I *think* the sentence is fine with the commas*, but I'm not the resident expert here or anything, that's for sure. haha

I think your AP teacher was right in telling you that rule when it comes to "commas that enclose," according to my Scott, Foresman Handbook for Writers, 6th edition (That comma is there because it's written by two people, apparently. haha). Here are some examples:

Commas that mark nonessential (nonrestrictive) modifiers
Neil Armstrong, who was born in a small Ohio town, was the first human to walk on the moon.

Commas that enclose nonessential (nonrestrictive) appositives
George Washington, the first President of the United States, served two full terms.

But I think the sentence in the article is primarily using a comma to "link" (again, I'm referencing the SFHW) the two independent clauses.

[Jason] faced a lot of criticism, but ...[he] used it to his advantage.

I eliminated the "instead of dwelling in the negative" in the second part of that sentence because I think it uses a comma for a different purpose there.

The book calls the second usage "commas after introductory subordinate clauses," which can be signaled by words like although, if, when, because, as, after, before, since, unless, and while.

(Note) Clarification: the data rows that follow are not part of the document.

Lemma outcome_has_quorum_witness :
  let _ := bytesWire in
  Aggregate sampleConfig (insertion_order _) (insertion_order _) sampleObs 1 = Ok sampleOut ∧
  ∃ idx v sha, idx < 1 ∧ "0" = keyFor sampleConfig 1 idx ∧ PBytes [Byte.x61] = Proto v ∧ shaOf v = Some sha ∧
    2 * 1 + 1 ≤ size (supporters sampleConfig sampleObs idx sha).
Proof.
  assert (@Aggregate bytesWire sampleConfig (insertion_order _) (insertion_order _) sampleObs 1 = Ok sampleOut) as Hr
    by by vm_compute.
  cbn zeta. split; [exact Hr|]. destruct (@outcome_has_quorum bytesWire _ _ _ _ _ _ Hr) as (_ & _ & Hall).
  destruct (Hall "0" (PBytes [Byte.x61])) as (idx & v & sha & H); [by left|]. by exists idx, v, sha.
Defined.

Lemma Aggregate_deterministic_witness :
  let _ := bytesWire in
  size sampleObs ≤ 4 * 1 + 1 ∧
  Aggregate sampleConfig (insertion_order _) (insertion_order _) sampleObs 1 =
  Aggregate sampleConfig (reverse_order _) (reverse_order _) sampleObs 1.
Proof.
  cbn zeta. split; [vm_compute; lia|]. apply (@Aggregate_deterministic bytesWire); [vm_compute; lia|].
  intros id1 id2 obs1 obs2 v w _ _ _ _ Hvw Hv. by apply bytesWire_injective.
Defined.
End IdenticalAggregator.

I think you can also call that a dependent clause.

I like to think of it as needing a comma because the order of the parts in the sentence is reversed.

Jason used [criticism] to his advantage instead of dwelling in the negative.

turns into

Instead of dwelling in the negative, Jason used [criticism] to his advantage.

So I think the sentence in the article is using each of those commas in different ways — first linking, then introducing — so it ends up looking like "commas that enclose," where you would take out the portion of the sentence bracketed by the commas to see if it stands alone as a complete sentence.

But again, big asterisk here!

* I didn't take Modern English Grammar from someone who wanted to teach grammar, so I don't really know all the rules. :-\

1 comment:

Pat said...

Great analysis, Jen!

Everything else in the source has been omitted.